## Supplied entries

------------

Definition cpuA : string := "cpu,host=a#!~#value".
Definition cpuB : string := "cpu,host=b#!~#value".
Definition memA : string := "mem,host=a#!~#used".

Definition place (f : placement → bool) (pa pb pm : placement) : list string :=
  (if f pa then [cpuA] else []) ++ (if f pb then [cpuB] else []) ++
  (if f pm then [memA] else []).

(** The world of the scenario: the three keys stored as [pa], [pb], [pm] say. *)
Definition split (ro : RangeOrder) (pa pb pm : placement) : World :=
  world ro twoShards twoShardFiles
    [(file1, tsm (place inFirst pa pb pm)); (file2, tsm (place inSecond pa pb pm))].

Definition exactFlags : Flags :=
  {| flagDbPath := "data"; flagC := 8; flagExact := true |}.
Definition defaultFlags : Flags :=
  {| flagDbPath := "data"; flagC := 8; flagExact := false |}.

(** *** One series with two fields *)
Definition twoFields : World :=
  world listed
    (Dir "data" None [Dir "db0" None [Dir "autogen" None [Dir "1" None [File "1.tsm"]]]])
    [(shard1, [{| locDb := "db0"; locRp := "autogen"; locId := "1";
                  locPath := "data/db0/autogen/1/1.tsm" |}])]
    [("data/db0/autogen/1/1.tsm", tsm ["cpu,host=a#!~#idle"; "cpu,host=a#!~#user"])].

(** *** A data directory without shard directories *)
Definition noShards : World :=
  world listed (Dir "data" None [Dir "db0" None [Dir "autogen" None []]]) [] [].

(** *** Directory names that are not plain shard numbers *)
Definition oddShards : list node :=
  [Dir "+7" None []; Dir "-5" None []; Dir "007" None []; Dir "7" None [];
   Dir "9223372036854775808" None [];
   Dir "_series" None [Dir "3" None []]; Dir "index" None [Dir "4" None []]].
Definition oddRp : node := Dir "autogen" None oddShards.
Definition oddDb : node := Dir "db0" None [oddRp].
Definition oddTree : node := Dir "data" None [oddDb].

Definition oddNames : World := world listed oddTree [] [].

(** *** A shard with an unreadable and a readable file *)
Definition oneBadFile : World :=
  world listed
    (Dir "data" None [Dir "db0" None [Dir "autogen" None [Dir "1" None []]]])
    [(shard1, [{| locDb := "db0"; locRp := "autogen"; locId := "1"; locPath := "bad.tsm" |};
               {| locDb := "db0"; locRp := "autogen"; locId := "1"; locPath := "good.tsm" |}])]
    [("bad.tsm", inr (inl (errOS "invalid TSM file")));
     ("good.tsm", tsm [cpuA; memA])].

(** *** A shard whose files cannot be listed, after one that can *)
Definition lostShard : World :=
  {| lstat := λ p,
       if String.eqb p "data"
       then Dir "data" None
              [Dir "db0" None [Dir "autogen" None [Dir "1" None []; Dir "2" None []]]]
       else noEntry p;
     shardFiles := λ p,
       if String.eqb p shard1
       then inl (errOS "permission denied")
       else inr [{| locDb := "db0"; locRp := "autogen"; locId := "2";
                     locPath := "good.tsm" |}];
     openFile := λ p,
       if String.eqb p "good.tsm" then tsm [cpuA; memA]
       else inl (errOS "no such file or directory");
     ranges := listed |}.

(** *** A data directory with a retention policy that cannot be read *)
Definition lockedTree : node :=
  Dir "data" None
    [Dir "db0" None
       [Dir "autogen" None [Dir "1" None []];
        Dir "secret" (Some (errOS "permission denied")) []]].

Definition locked : World := world listed lockedTree [] [].

(** A command whose standard output fails. *)
Definition muted : Command :=
  NewCommand (mkWriter [] None) (mkWriter [] (Some (errOS "broken pipe"))) 8.

(** A command that an earlier run left with a shard registered. *)
Definition stale : Command :=
  {| Stderr := mkWriter [] None; Stdout := mkWriter [] None; dbPath := "old";
     shardPaths := {[ 9 := "old/db0/autogen/9" ]}; exact := false; concurrency := 8 |}.

(** The arguments of a run without [-db-path]. *)
Definition noPathFlags : Flags :=
  {| flagDbPath := EmptyString; flagC := 8; flagExact := false |}.

End Scenario.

------------

## Brief
Would you please repeat exactly the lines above, starting at the line with "[(file1, tsm (place" and stopping at the line with "None []]; Dir", both included?

## Solution for this problem
    [(file1, tsm (place inFirst pa pb pm)); (file2, tsm (place inSecond pa pb pm))].

Definition exactFlags : Flags :=
  {| flagDbPath := "data"; flagC := 8; flagExact := true |}.
Definition defaultFlags : Flags :=
  {| flagDbPath := "data"; flagC := 8; flagExact := false |}.

(** *** One series with two fields *)
Definition twoFields : World :=
  world listed
    (Dir "data" None [Dir "db0" None [Dir "autogen" None [Dir "1" None [File "1.tsm"]]]])
    [(shard1, [{| locDb := "db0"; locRp := "autogen"; locId := "1";
                  locPath := "data/db0/autogen/1/1.tsm" |}])]
    [("data/db0/autogen/1/1.tsm", tsm ["cpu,host=a#!~#idle"; "cpu,host=a#!~#user"])].

(** *** A data directory without shard directories *)
Definition noShards : World :=
  world listed (Dir "data" None [Dir "db0" None [Dir "autogen" None []]]) [] [].

(** *** Directory names that are not plain shard numbers *)
Definition oddShards : list node :=
  [Dir "+7" None []; Dir "-5" None []; Dir "007" None []; Dir "7" None [];
   Dir "9223372036854775808" None [];
   Dir "_series" None [Dir "3" None []]; Dir "index" None [Dir "4" None []]].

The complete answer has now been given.